Honesty helps us to be with our discomfort as we become aware of our underlying beliefs about a certain group or people, what we feel in our bodies in response.  So for example someone might say ‘Oh no I’m not anti-black’ but then they’ll witness themselves crossing the street when black men are walking towards them. They notice this with honesty. But whilst they’re noticing that they’ll also feel discomfort, they’ll probably start to feel really shitty about themselves, and so the second tenet is Grace.

Grace is the quality we bring to ourselves and to others within their own process of trying to learn and grow. Grace allows for possibility. Grace is the space we come to when sitting with honesty, it’s not about right or wrong, it’s not about locating truths, it’s about embracing the complexities of the human experience. It’s about supporting our process of understanding as we challenge ourselves and the systems around us.

The third tenet is Vulnerability. This is what invites others in. To be vulnerable is to risk and opens space for shame, for love,, harm, for the possibility of growth. Vulnerability requires honesty and grace because it is to expose ourselves to others.
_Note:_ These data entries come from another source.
Lemma cached_entry_ok o s j id : rc_is_last_rank cfg = true → update_ok o s → cached_ids o !! j = Some id →
  ∃ n bl f, cached_entry cfg (scheduled_cached_reqs o) j id = Ok (mkCachedEntry id n bl f []) ∧
    cached_num_computed_tokens (scheduled_cached_reqs o) !! j = Some n ∧ new_block_ids (scheduled_cached_reqs o) !! j = Some bl ∧
    resumed_from_preemption (scheduled_cached_reqs o) !! j = Some f.
Proof.
  intros Hlast Ho Hj. pose proof (lookup_lt_Some _ _ _ Hj) as Hlt.
  destruct (lookup_lt_is_Some_2 (cached_num_computed_tokens (scheduled_cached_reqs o)) j) as [n Hn]; [by rewrite (uk_computed _ _ Ho)|].
  destruct (lookup_lt_is_Some_2 (new_block_ids (scheduled_cached_reqs o)) j) as [bl Hbl]; [by rewrite (uk_blocks _ _ Ho)|].
  destruct (lookup_lt_is_Some_2 (resumed_from_preemption (scheduled_cached_reqs o)) j) as [f Hf]; [by rewrite (uk_flags _ _ Ho)|].
  exists n, bl, f. unfold cached_entry. rewrite (array_get_Some _ _ _ Hn), (array_get_Some _ _ _ Hbl), (array_get_Some _ _ _ Hf), Hlast. done.
Qed.

Section cached_loop.
Context (o : SchedulerOutput) (s0 s2 : RunnerState).
Hypothesis Hlast : rc_is_last_rank cfg = true.
Hypothesis Ho : update_ok o s0.
Hypothesis Hok : batch_ok (input_batch s2).
Hypothesis Hcfg : InputBatch.cfg (input_batch s2) = InputBatch.cfg (input_batch s0).
Hypothesis Htables : block_table (slots (input_batch s2)) = block_table (slots (input_batch s0)).
Hypothesis Hindex : ∀ id, id ∈ cached_ids o → req_id_to_index (input_batch s2) !! id = req_id_to_index (input_batch s0) !! id.
Hypothesis Hreqs : ∀ id, id ∈ cached_ids o → requests s2 !! id = requests s0 !! id.
Hypothesis Hrows : ∀ id sh, shown (input_batch s2) !! id = Some sh →
  ∃ r, requests s0 !! id = Some r ∧ sh.1 = (request_shown to_float32 (InputBatch.cfg (input_batch s2)) r).1.

Lemma cached_nodup : NoDup (cached_ids o).
Proof. pose proof (uk_nodup _ _ Ho) as H. by apply NoDup_app in H as (_ & _ & H). Qed.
The fourth tenet is Witness. To witness ourselves and to be witnessed by others. Witnessing facilitates the space to move from private to public, and in doing so to remove the silos and the vacuums of this work. It’s important because what I witnessed in others and in myself is that it’s really scary to try new things and to be seen whilst doing it, and call-out culture has added to that fear of being witnessed. But it’s so very important because it’s when we are witnessed that we can move from awareness to action and from action to awareness. It’s how we can learn, it’s how we can practice, it’s how we can grow.

The fifth tenet is Commitment. Commitment is agency, volition and a choice to live in honesty and find grace in vulnerability. Commitment will vary at different times and that’s okay, sometimes you may need to retreat and sit in the awareness for a while, that might be what you need to do, and that’s okay, that’s the grace.

One of the things that I love most about the 5 tenets is that they can be applied to just how we do life, how we move through and learn something new about ourselves that we want to change and how can we hold ourselves and others. Systemic change requires the system to shift, but we can’t shift the system if we don’t acknowledge the challenge of the ways in which we are a part of the system, the way in which we uphold it.

Where are some of the places you’ve seen the model used?

I’ve seen the model used in supporting primary and secondary educators when they’ve become aware of how one-sided the curriculum is, the biases within it, the racism embedded in it. In response to this awareness some schools have taken action by establishing a working group to look at different ways of challenging and improving the curriculum and the system within the school or district.

Image: Courtesy of Center Theatre Group

Image: Courtesy of Center Theatre Group

I’ve also seen the model used by mental health service providers specifically working with trans clients, and some of what they’ll look at is their processes for taking on a client, and then a number of them will come to an awareness and an honesty about how they actually feel about trans folk. From this honesty they’ve had to address how this will affect the way they are going to support someone when they’re showing up as a therapist.

Other folks bring the model into their own lives in much more personal and direct ways, as a tool to help them find grace in those moments that are really really difficult, when challenging realisations arise about who we are and how we are.

Where’s the edge of your own learning around this kind of work?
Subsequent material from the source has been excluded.